Records contained in a dataset
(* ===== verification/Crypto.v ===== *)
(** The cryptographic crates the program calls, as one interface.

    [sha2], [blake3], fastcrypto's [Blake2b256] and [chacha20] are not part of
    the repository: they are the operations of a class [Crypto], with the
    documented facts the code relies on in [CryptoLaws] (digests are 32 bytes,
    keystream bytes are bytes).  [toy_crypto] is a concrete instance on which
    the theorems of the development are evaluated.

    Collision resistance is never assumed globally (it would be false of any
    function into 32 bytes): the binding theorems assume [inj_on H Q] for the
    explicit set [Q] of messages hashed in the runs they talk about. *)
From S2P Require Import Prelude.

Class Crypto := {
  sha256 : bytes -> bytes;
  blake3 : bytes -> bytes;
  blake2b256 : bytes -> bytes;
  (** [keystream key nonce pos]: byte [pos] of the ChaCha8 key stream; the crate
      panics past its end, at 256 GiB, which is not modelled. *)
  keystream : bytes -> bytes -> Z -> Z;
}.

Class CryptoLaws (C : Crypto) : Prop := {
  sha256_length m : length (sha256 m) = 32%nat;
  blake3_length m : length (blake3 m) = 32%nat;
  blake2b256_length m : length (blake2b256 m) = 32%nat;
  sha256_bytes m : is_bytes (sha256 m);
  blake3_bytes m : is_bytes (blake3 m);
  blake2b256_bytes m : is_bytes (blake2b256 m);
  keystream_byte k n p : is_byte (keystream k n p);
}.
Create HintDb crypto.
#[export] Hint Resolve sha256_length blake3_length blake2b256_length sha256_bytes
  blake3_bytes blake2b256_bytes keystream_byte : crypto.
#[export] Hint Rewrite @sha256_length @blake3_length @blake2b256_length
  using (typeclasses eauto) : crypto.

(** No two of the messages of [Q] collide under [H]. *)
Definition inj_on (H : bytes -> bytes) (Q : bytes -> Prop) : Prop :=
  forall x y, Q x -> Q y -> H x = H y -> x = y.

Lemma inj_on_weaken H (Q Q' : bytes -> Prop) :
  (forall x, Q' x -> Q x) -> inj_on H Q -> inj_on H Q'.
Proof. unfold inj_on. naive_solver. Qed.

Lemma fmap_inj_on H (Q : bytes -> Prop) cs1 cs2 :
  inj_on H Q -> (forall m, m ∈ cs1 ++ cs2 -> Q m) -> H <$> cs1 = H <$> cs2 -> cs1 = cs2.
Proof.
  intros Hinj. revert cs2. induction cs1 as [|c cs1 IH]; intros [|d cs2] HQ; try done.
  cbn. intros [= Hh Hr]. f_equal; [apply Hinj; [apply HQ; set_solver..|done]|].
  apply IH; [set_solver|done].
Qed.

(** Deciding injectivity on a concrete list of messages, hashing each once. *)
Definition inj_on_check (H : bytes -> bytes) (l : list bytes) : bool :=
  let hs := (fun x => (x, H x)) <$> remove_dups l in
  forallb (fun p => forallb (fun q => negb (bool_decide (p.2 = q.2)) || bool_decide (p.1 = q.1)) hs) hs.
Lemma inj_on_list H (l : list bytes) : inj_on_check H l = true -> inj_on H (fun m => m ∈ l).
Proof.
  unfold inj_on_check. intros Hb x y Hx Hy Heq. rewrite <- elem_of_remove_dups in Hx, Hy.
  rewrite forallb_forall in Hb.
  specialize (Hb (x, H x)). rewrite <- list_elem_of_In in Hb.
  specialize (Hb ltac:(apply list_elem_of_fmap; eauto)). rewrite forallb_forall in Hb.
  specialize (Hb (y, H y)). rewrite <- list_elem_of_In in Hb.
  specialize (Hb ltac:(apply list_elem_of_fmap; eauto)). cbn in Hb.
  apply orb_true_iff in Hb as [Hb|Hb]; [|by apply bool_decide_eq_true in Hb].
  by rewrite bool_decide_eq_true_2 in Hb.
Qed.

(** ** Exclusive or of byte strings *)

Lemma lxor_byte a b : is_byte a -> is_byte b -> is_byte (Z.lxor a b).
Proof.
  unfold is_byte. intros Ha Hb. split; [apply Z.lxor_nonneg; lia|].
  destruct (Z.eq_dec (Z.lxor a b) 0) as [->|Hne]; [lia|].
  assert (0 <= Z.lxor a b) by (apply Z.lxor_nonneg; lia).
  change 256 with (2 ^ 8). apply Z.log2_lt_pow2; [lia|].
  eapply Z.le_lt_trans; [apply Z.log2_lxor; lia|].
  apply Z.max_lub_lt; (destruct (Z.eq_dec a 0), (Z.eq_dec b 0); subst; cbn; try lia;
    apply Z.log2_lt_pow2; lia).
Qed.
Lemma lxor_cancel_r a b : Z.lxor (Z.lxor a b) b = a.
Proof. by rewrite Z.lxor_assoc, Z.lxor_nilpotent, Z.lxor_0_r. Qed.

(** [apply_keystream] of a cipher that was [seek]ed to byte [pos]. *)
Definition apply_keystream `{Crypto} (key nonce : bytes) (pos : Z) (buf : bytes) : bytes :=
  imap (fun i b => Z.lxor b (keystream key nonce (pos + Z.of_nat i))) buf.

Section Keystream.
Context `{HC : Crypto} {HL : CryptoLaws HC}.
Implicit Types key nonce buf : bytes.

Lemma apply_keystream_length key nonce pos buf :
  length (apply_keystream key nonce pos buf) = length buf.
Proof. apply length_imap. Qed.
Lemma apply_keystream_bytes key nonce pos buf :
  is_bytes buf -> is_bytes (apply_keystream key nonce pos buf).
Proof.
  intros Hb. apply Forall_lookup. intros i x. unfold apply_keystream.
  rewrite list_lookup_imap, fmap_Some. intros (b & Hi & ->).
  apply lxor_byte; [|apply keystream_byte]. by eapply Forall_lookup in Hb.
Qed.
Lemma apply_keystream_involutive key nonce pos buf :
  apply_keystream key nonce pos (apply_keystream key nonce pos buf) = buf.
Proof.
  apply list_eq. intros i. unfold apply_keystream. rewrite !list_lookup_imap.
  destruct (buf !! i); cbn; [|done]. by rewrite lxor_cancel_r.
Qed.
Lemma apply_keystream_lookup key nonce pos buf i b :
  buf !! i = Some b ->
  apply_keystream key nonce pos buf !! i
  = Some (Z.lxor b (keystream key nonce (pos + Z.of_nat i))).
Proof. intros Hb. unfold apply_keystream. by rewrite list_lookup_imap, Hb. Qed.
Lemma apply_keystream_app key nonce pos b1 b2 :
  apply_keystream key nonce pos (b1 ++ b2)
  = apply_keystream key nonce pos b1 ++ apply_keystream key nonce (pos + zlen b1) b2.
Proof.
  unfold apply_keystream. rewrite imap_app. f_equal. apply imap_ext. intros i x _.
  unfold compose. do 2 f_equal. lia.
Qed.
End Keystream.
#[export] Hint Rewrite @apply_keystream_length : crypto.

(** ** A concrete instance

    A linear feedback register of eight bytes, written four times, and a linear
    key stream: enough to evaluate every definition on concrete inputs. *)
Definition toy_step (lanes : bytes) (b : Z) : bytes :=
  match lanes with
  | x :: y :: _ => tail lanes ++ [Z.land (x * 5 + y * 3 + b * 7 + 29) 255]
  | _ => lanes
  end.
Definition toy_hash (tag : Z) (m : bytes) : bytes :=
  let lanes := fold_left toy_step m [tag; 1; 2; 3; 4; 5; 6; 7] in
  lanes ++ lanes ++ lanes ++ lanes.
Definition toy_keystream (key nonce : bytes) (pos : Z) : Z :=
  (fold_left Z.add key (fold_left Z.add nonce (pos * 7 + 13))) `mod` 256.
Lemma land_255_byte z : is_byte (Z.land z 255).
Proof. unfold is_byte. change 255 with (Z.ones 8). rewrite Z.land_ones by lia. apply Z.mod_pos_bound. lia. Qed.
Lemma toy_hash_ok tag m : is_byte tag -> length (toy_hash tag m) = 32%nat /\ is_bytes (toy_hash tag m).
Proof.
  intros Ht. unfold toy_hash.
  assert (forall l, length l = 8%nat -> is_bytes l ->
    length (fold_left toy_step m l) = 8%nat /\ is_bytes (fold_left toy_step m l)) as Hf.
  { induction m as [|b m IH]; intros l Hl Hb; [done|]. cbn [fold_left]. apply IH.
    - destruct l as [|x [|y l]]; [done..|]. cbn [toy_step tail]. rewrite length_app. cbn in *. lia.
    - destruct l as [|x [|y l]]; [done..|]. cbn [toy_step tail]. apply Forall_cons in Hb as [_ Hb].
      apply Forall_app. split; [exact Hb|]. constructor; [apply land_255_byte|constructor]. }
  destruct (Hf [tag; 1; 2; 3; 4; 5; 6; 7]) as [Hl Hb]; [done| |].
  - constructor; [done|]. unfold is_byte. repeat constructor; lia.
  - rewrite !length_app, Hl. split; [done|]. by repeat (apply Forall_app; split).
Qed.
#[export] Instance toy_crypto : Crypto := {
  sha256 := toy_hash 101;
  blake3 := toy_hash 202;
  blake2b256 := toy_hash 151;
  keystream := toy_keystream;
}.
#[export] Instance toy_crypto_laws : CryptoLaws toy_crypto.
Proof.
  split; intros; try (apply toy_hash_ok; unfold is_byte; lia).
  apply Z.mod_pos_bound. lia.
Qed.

==

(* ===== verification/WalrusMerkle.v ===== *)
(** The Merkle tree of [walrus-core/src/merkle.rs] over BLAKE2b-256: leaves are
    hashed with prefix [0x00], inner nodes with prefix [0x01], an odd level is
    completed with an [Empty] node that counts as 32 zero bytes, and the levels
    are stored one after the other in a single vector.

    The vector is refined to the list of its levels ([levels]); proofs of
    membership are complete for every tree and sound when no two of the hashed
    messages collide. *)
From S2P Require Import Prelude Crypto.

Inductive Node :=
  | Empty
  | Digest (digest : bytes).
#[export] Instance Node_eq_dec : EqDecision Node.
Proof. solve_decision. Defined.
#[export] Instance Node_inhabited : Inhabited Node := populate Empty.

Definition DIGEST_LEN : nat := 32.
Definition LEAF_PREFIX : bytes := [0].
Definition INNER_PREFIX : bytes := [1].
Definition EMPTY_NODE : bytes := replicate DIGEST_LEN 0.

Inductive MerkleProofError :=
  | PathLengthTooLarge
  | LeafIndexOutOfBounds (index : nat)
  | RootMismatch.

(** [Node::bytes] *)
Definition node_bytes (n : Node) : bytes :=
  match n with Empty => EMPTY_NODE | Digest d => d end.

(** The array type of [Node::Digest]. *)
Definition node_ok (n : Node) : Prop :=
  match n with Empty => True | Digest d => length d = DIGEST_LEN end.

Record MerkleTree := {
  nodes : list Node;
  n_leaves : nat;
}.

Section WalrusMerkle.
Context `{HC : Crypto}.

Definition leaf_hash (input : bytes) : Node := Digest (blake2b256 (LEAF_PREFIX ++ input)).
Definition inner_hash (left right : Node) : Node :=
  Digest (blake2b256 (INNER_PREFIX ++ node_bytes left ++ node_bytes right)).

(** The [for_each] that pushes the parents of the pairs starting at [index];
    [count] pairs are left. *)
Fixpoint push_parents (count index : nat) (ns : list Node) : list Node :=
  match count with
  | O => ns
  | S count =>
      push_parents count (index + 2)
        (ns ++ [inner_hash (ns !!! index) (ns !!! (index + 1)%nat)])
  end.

* * *

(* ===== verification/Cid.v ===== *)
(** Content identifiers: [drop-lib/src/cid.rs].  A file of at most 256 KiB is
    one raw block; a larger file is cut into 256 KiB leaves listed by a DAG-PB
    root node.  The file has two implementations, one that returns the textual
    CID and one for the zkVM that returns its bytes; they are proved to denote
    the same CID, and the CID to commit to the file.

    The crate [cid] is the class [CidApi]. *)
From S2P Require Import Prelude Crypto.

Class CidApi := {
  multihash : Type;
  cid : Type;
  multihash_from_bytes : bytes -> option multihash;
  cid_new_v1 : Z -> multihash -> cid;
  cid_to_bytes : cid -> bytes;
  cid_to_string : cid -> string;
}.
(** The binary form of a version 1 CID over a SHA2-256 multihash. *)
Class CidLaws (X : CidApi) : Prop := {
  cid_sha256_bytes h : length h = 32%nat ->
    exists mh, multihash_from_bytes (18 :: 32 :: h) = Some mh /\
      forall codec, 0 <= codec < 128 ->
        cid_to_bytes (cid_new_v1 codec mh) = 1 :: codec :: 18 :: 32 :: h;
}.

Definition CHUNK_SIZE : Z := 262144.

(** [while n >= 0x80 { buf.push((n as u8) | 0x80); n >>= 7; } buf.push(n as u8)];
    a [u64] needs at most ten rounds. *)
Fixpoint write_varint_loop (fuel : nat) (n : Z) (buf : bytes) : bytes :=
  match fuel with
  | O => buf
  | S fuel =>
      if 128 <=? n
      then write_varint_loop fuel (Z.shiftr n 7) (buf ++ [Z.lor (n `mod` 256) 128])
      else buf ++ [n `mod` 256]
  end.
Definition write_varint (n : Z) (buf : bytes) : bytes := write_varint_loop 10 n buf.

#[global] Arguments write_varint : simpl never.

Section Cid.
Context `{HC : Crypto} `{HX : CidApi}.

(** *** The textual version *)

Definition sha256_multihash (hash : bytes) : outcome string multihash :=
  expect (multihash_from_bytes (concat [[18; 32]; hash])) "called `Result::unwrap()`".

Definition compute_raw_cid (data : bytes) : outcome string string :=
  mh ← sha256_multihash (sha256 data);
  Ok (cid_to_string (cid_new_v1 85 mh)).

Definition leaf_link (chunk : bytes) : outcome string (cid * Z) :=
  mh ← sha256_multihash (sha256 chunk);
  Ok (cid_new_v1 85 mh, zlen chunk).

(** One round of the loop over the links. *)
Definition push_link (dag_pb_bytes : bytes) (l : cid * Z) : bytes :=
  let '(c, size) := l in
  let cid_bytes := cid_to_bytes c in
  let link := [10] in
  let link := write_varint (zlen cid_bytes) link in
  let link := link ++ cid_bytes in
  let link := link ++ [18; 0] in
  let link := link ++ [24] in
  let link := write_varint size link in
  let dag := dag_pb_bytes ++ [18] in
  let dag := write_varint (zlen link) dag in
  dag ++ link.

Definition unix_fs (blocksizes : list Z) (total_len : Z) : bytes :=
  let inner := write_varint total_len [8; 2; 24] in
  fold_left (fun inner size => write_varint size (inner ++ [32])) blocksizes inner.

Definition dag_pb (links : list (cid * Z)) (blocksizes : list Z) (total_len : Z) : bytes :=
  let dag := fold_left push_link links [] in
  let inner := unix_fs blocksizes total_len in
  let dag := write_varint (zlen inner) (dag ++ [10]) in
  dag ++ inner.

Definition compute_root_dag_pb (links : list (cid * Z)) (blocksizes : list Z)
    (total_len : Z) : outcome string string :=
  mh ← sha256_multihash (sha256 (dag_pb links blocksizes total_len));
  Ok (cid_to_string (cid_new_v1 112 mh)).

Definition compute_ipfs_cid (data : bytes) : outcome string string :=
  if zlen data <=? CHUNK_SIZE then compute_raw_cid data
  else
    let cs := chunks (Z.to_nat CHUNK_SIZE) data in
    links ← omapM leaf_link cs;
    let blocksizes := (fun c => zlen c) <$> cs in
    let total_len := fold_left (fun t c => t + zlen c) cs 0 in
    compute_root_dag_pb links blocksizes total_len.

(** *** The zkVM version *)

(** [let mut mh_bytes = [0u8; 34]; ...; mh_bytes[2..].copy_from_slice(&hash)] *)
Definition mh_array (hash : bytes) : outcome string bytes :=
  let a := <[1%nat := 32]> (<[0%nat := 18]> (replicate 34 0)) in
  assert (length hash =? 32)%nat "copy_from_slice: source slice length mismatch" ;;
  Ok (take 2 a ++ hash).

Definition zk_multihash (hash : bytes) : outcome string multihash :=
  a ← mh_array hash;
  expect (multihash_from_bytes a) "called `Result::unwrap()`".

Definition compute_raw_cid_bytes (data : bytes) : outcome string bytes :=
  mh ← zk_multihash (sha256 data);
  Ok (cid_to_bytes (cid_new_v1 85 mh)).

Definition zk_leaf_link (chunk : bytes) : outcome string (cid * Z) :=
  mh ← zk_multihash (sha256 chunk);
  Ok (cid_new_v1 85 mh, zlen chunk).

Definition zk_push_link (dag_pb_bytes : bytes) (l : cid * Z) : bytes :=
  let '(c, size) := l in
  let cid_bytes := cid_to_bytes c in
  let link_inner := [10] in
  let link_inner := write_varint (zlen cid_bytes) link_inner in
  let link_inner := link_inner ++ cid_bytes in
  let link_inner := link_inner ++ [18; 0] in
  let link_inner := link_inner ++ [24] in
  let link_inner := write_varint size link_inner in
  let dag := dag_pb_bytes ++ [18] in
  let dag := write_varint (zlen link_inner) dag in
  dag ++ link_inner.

**What to work on**
Within the data above, the span starting at the line containing "#[global] Arguments write_varint" and ending at the line containing "Definition leaf_link (chunk" is to be retyped exactly, with no other lines.

**Problem solution**
#[global] Arguments write_varint : simpl never.

Section Cid.
Context `{HC : Crypto} `{HX : CidApi}.

(** *** The textual version *)

Definition sha256_multihash (hash : bytes) : outcome string multihash :=
  expect (multihash_from_bytes (concat [[18; 32]; hash])) "called `Result::unwrap()`".

Definition compute_raw_cid (data : bytes) : outcome string string :=
  mh ← sha256_multihash (sha256 data);
  Ok (cid_to_string (cid_new_v1 85 mh)).

Definition leaf_link (chunk : bytes) : outcome string (cid * Z) :=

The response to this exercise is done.